Community-acquired cases of COVID-19 at the Grand Chancellor Hotel and Princess Alexandra Hospital cannot be explained.

Mar 19, 2021, updated Mar 19, 2021
Queensland Chief Health Officer Dr Jeannette Young (right) and Premier Annastacia Palaszczuk. (Photo: AAP Image/Dan Peled)

Queensland Chief Health Officer Dr Jeannette Young (right) and Premier Annastacia Palaszczuk. (Photo: AAP Image/Dan Peled)

After some 650 contacts of three recent cases were tested and cleared, Chief Health Officer Jeannette Young said investigations into the cause of the mini-outbreak had drawn a blank.
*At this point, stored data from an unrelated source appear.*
Lemma checkpoint_state_end num_updates j s x s' :
  (checkpoint c a num_updates j s).2 = Ok (x, s') →
  s' = set_world (world s') (checkpoint_state a num_updates j s).
Proof.
  rewrite checkpoint_run.
  destruct (save_all c _ _ _) as [tr out] eqn:Hrun. simpl. intros ->.
  destruct x. by apply save_all_ok in Hrun as [_ ?].
Qed.

Section Lift.
Variable Inv : driver'' → Prop.
Variable Φ : list event'' → option exn → Prop.
Hypothesis Φ_nil : ∀ r, Φ [] r.
Hypothesis Φ_app : ∀ t1 t2 r, Φ t1 None → Φ t2 r → Φ (t1 ++ t2) r.
Hypothesis Inv_world : ∀ s w, Inv s → Inv (set_world w s).
Hypothesis Inv_rollouts : ∀ s r, Inv s → Inv (set_rollouts r s).
Hypothesis Inv_model : ∀ s m, Inv s → Inv (set_actor_critic m s).
Hypothesis Inv_init :
  ∀ w m r o, Inv (Driver w m r o [] (save_every a) NegInf).
Hypothesis Φ_lr :
  ∀ num_updates j, Φ [EvSetLr (scheduled_lr c a num_updates j)] None.
Hypothesis Φ_update : ∀ e, (2 ≤ phase e ≤ 5)%nat → Φ [e] None.
Hypothesis K_step : ∀ step, keeps Inv Φ (collect_step c a step).
Hypothesis K_checkpoint :
  ∀ num_updates j, keeps Inv Φ (checkpoint c a num_updates j).
Hypothesis K_log :
  ∀ start j losses, keeps Inv Φ (log_epoch c a start j losses).

Lemma keeps_call {A} (f : World → World * A) :
  keeps Inv Φ (call f : M driver'' event'' A).
Proof using Φ_nil Inv_world.
  apply keeps_silent; [done|apply silent_call|].
  intros s x s' Hs. unfold call. run_monad.
  destruct (f (world s)) as [w' y]. simpl. intros [= _ <-].
  by apply Inv_world.
Qed.

Local Ltac keeps_step :=
  match goal with
  | |- keeps _ _ (mbind _ _) => apply (keeps_bind _ _ Φ_app)
  | |- keeps _ _ (mret _) => apply (keeps_ret _ _ Φ_nil)
  | |- keeps _ _ (gets _) => apply (keeps_gets _ _ Φ_nil)
  | |- keeps _ _ (call _) => apply keeps_call
  | |- keeps _ _ (modify _) =>
      apply (keeps_modify _ _ Φ_nil); intros ? ?;
      first [by apply Inv_rollouts | by apply Inv_model]
  | |- keeps _ _ (emit _) => apply keeps_emit, Φ_update; simpl; lia
  | |- keeps _ _ (match ?x with _ => _ end) => destruct x
  | |- ∀ _, _ => intro
  end.

Lemma keeps_collect_and_update : keeps Inv Φ (collect_and_update c a).
Proof using All.
  unfold collect_and_update, for_range.
  apply (keeps_bind _ _ Φ_app);
    [by apply (keeps_for_from _ _ Φ_nil Φ_app)|intros _].
  repeat keeps_step.
Qed.

Lemma keeps_iteration num_updates start j :
  keeps Inv Φ (iteration c a num_updates start j).
Proof using All.
  unfold iteration. apply (keeps_bind _ _ Φ_app).
  { intros s Hs. rewrite push_lr_run. simpl. split; [apply Φ_lr|].
    intros x s' [= _ <-]. by apply Inv_model. }
  intros _. apply (keeps_bind _ _ Φ_app); [apply keeps_collect_and_update|].
  intros losses. apply (keeps_bind _ _ Φ_app); [apply K_checkpoint|].
  intros _. apply K_log.
Qed.

(** The property holds of the whole run, whatever becomes of it. *)
Lemma main_keeps w m r o :
  Φ (main c a w m r o).1 (status (main c a w m r o).2).
Proof using All.
  unfold main. rewrite train_run.
  destruct (_ ≫= _) as [num_updates|e]; [|apply Φ_nil].
  cbn [world]. destruct (time_time c w) as [w' start].
  cbn [actor_critic rollouts current_obs]. unfold for_range.
  apply (keeps_for_from Inv Φ Φ_nil Φ_app);
    [intros j; apply keeps_iteration|apply Inv_init].
Qed.
End Lift.

(** The same for a property of each call by itself. *)
Section EventWise.
Variable Inv : driver'' → Prop.
Variable E : event'' → Prop.
Hypothesis Inv_world : ∀ s w, Inv s → Inv (set_world w s).
Hypothesis Inv_rollouts : ∀ s r, Inv s → Inv (set_rollouts r s).
Hypothesis Inv_model : ∀ s m, Inv s → Inv (set_actor_critic m s).
Hypothesis Inv_obs : ∀ s o, Inv s → Inv (set_current_obs o s).
Hypothesis Inv_scan :
  ∀ s k infos bm bm' win,
    Inv s →
    scan_infos (num_processes a) k infos bm (episode_rewards s)
    = Ok (bm', win) →
    Inv (set_episode_rewards win s).
Hypothesis Inv_checkpoint :
  ∀ num_updates j s, Inv s → Inv (checkpoint_state a num_updates j s).
Hypothesis Inv_init :
  ∀ w m r o, Inv (Driver w m r o [] (save_every a) NegInf).
Hypothesis E_lr : ∀ num_updates j, E (EvSetLr (scheduled_lr c a num_updates j)).
Hypothesis E_collect : ∀ e, is_collect e = true → E e.
Hypothesis E_update : ∀ e, (2 ≤ phase e ≤ 5)%nat → E e.
Hypothesis E_save :
  ∀ num_updates j s d n ok,
    Inv s → (d, n) ∈ checkpoint_files a num_updates j s → E (EvSave d n ok).
Hypothesis E_log :
  ∀ j fps losses s,
    Inv s → (1 < length (episode_rewards s))%nat →
    E (EvLog (record_of a j fps losses (episode_rewards s))).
While it was suspected the virus had leaked out of one hotel room on the first floor, and travelled down the corridor to another, infection control processes had been followed and CCTV footage showed nothing unusual.
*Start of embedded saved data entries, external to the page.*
Lemma descending_NoDup l : descending l → NoDup l.
Proof.
  induction 1 as [|x l Hl IH Hx]; constructor; [|done].
  intros Hin. rewrite Forall_forall in Hx. specialize (Hx x Hin). lia.
Qed.

#[global] Instance Zgt_antisymm : AntiSymm (=) Z.gt.
Proof. intros x y. lia. Qed.
#[global] Instance Zlt_antisymm : AntiSymm (=) Z.lt.
Proof. intros x y. lia. Qed.

(** A descending vector is determined by its elements: the order in which ids
    come back to a free list leaves no trace. *)
Lemma descending_unique l k : descending l → descending k → l ≡ₚ k → l = k.
Proof. apply StronglySorted_unique. apply _. Qed.

Lemma vec_insert_Ok {E A} at_ (x : A) l :
  (at_ ≤ length l)%nat → vec_insert (E:=E) at_ x l = Ok (take at_ l ++ x :: drop at_ l).
Proof. intros. unfold vec_insert. by rewrite (proj2 (Nat.leb_le _ _)). Qed.

Lemma vec_remove_Ok {E A} at_ (x : A) l :
  l !! at_ = Some x → vec_remove (E:=E) at_ l = Ok (x, take at_ l ++ drop (S at_) l).
Proof. unfold vec_remove. by intros ->. Qed.

Lemma insert_at_Permutation {A} at_ (x : A) l : take at_ l ++ x :: drop at_ l ≡ₚ x :: l.
Proof. rewrite <- Permutation_middle, take_drop. done. Qed.

Lemma remove_at_Permutation {A} at_ (x : A) l :
  l !! at_ = Some x → x :: take at_ l ++ drop (S at_) l ≡ₚ l.
Proof. intros H. rewrite <- (take_drop_middle l at_ x H) at 3. apply Permutation_middle. Qed.

Lemma insert_at_length {A} at_ (x : A) l : length (take at_ l ++ x :: drop at_ l) = S (length l).
Proof. rewrite insert_at_Permutation. done. Qed.

(** Inserting and removing at the same position cancel. *)
Lemma remove_insert_at {A} at_ (x : A) l :
  (at_ ≤ length l)%nat →
  let l' := take at_ l ++ x :: drop at_ l in
  l' !! at_ = Some x ∧ take at_ l' ++ drop (S at_) l' = l.
Proof.
  intros Hat l'. assert (length (take at_ l) = at_) as Hlen.
  { rewrite length_take. lia. }
  split.
  - unfold l'. rewrite lookup_app_r by lia. rewrite Hlen, Nat.sub_diag. done.
  - unfold l'. rewrite take_app_le, drop_app_ge by lia.
    rewrite Hlen. rewrite take_take, Nat.min_id.
    replace (S at_ - at_)%nat with 1%nat by lia. simpl. by rewrite drop_0, take_drop.
Qed.

Lemma vec_pop_snoc {A} (l : list A) x : vec_pop (l ++ [x]) = (Some x, l).
Proof. unfold vec_pop. by rewrite last_snoc, removelast_last. Qed.

Lemma vec_pop_Some {A} (l l' : list A) x : vec_pop l = (Some x, l') → l = l' ++ [x].
Proof.
  destruct l as [|y l _] using rev_ind; [done|]. rewrite vec_pop_snoc. naive_solver.
Qed.

Lemma vec_pop_None {A} (l l' : list A) : vec_pop l = (None, l') → l = [] ∧ l' = [].
Proof.
  destruct l as [|y l _] using rev_ind; [unfold vec_pop; naive_solver|].
  rewrite vec_pop_snoc. done.
Qed.

Lemma elem_of_rev {A} (l : list A) x : x ∈ rev l ↔ x ∈ l.
Proof. by rewrite <- Permutation_rev. Qed.

(** ** Blocks of 32 *)

Lemma div_ceil_mono a b c : 0 < c → a ≤ b → div_ceil a c ≤ div_ceil b c.
Proof.
  intros Hc Hab. pose proof (div_ceil_spec a c Hc). pose proof (div_ceil_spec b c Hc). nia.
Qed.

Lemma div_le_div_ceil a c : 0 < c → a / c ≤ div_ceil a c.
Proof.
  intros Hc. unfold div_ceil. destruct (a mod c =? 0); lia.
Qed.

Lemma div_ceil_mul_le a b c : 0 < c → a ≤ b * c → div_ceil a c ≤ b.
Proof. intros Hc Hab. pose proof (div_ceil_spec a c Hc). nia. Qed.

Lemma div_ceil_nonneg a c : 0 < c → 0 ≤ a → 0 ≤ div_ceil a c.
Proof. intros Hc Ha. pose proof (div_ceil_spec a c Hc). nia. Qed.

(** The block of a position below [end_] lies below the ceiling. *)
Lemma pos_block_lt p end_ c : 0 < c → p < end_ → p / c < div_ceil end_ c.
Proof.
  intros Hc Hp. pose proof (div_ceil_spec end_ c Hc).
  pose proof (Z.div_mod p c ltac:(lia)). pose proof (Z.mod_pos_bound p c Hc). nia.
Qed.

(** ** Loops *)

Lemma sfor_app {S E A} (f : A → stm S E unit) l k s :
  sfor f (l ++ k) s = sbind (sfor f l) (λ _, sfor f k) s.
Proof.
  revert s. induction l as [|x l IH]; intros s; simpl; [done|].
  unfold sbind in *. destruct (f x s) as [[[]| |] s']; done.
Qed.

Lemma enumerate_lookup {A} (l : list A) i x k :
  enumerate l !! k = Some (i, x) ↔ i = k ∧ l !! k = Some x.
Proof.
  unfold enumerate. rewrite list_lookup_imap. destruct (l !! k); simpl; naive_solver.
Qed.

Lemma elem_of_enumerate {A} (l : list A) i x : (i, x) ∈ enumerate l ↔ l !! i = Some x.
Proof.
  rewrite list_elem_of_lookup. setoid_rewrite enumerate_lookup. naive_solver.
Qed.

Lemma seqn_S n : seqn (S n) = seqn n ++ [n].
Proof. unfold seqn, seqn_from. by rewrite seq_S. Qed.

Lemma elem_of_seqn k n : k ∈ seqn n ↔ (k < n)%nat.
Proof. unfold seqn, seqn_from. rewrite elem_of_seq. lia. Qed.

Lemma elem_of_concat_map {A B} (f : A → list B) l y :
  y ∈ concat (map f l) ↔ ∃ x, x ∈ l ∧ y ∈ f x.
Proof.
  induction l as [|x l IH]; simpl.
  - rewrite elem_of_nil. split; [done|]. intros (? & []%elem_of_nil & _).
  - rewrite elem_of_app, IH. setoid_rewrite elem_of_cons. naive_solver.
Qed.

Lemma NoDup_take {A} (l : list A) k : NoDup l → NoDup (take k l).
Proof. intros H. rewrite <- (take_drop k l) in H. by apply NoDup_app in H as [? _]. Qed.
Lemma NoDup_drop {A} (l : list A) k : NoDup l → NoDup (drop k l).
Proof. intros H. rewrite <- (take_drop k l) in H. by apply NoDup_app in H as (_ & _ & ?). Qed.

Lemma enumerate_snoc {A} (l : list A) x : enumerate (l ++ [x]) = enumerate l ++ [(length l, x)].
Proof. unfold enumerate. rewrite imap_app. simpl. by rewrite Nat.add_0_r. Qed.

Lemma sfor_snoc {S E A} (f : A → stm S E unit) l x s s' :
  sfor f l s = (Ok tt, s') → sfor f (l ++ [x]) s = f x s'.
Proof.
  intros H. rewrite sfor_app. erewrite sbind_Ok by done. simpl. unfold sbind.
  by destruct (f x s') as [[[]| |] ?].
Qed.

Lemma foldl_add_Zsum l a : foldl Z.add a l = a + Zsum l.
Proof. unfold Zsum. revert a. induction l as [|x l IH]; simpl; intros a; [lia|]. rewrite IH. lia. Qed.

Lemma Zsum_cons x l : Zsum (x :: l) = x + Zsum l.
Proof. done. Qed.

Lemma Zsum_app l k : Zsum (l ++ k) = Zsum l + Zsum k.
Proof. unfold Zsum. induction l as [|x l IH]; simpl; [lia|]. rewrite IH. lia. Qed.

#[global] Instance Zsum_Proper : Proper ((≡ₚ) ==> (=)) Zsum.
Proof. unfold Zsum. induction 1; simpl; lia. Qed.

Lemma Zsum_pos l : Forall (λ x, 0 ≤ x) l → 0 ≤ Zsum l.
Proof. unfold Zsum. induction 1; simpl; lia. Qed.

Lemma omapM_total {E A B} (f : A → outcome E B) (g : A → B) l :
  (∀ x, x ∈ l → f x = Ok (g x)) → omapM f l = Ok (map g l).
Proof.
  induction l as [|x l IH]; simpl; intros H; [done|].
  rewrite H by by left. simpl. rewrite IH by (intros; apply H; by right). done.
Qed.

Lemma concat_map_nil {A B} (g : A → list B) l :
  concat (map g l) = [] ↔ ∀ x, x ∈ l → g x = [].
Proof.
  induction l as [|x l IH]; simpl; [split; [by intros _ y ?%elem_of_nil|done]|].
  rewrite app_nil, IH. split.
  - intros [H0 Hs] y [->|Hy]%elem_of_cons; [done|by apply Hs].
  - intros H. split; [apply H; by left|]. intros y Hy. apply H. by right.
Qed.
Similarly, while one of the returned travellers then infected a doctor at the hospital, that doctor had been wearing protective equipment and there was no obvious point of failure.

“I think it’s a wicked virus, I genuinely do,” Young said.

“This is the virus that’s the problem, it’s not any human behaviour.”

Young said Australia had to be prepared for more outbreaks: NSW had also seen the virus leak out of hotel quarantine, and the only reason Victoria hadn’t was because the state wasn’t taking in returned travellers.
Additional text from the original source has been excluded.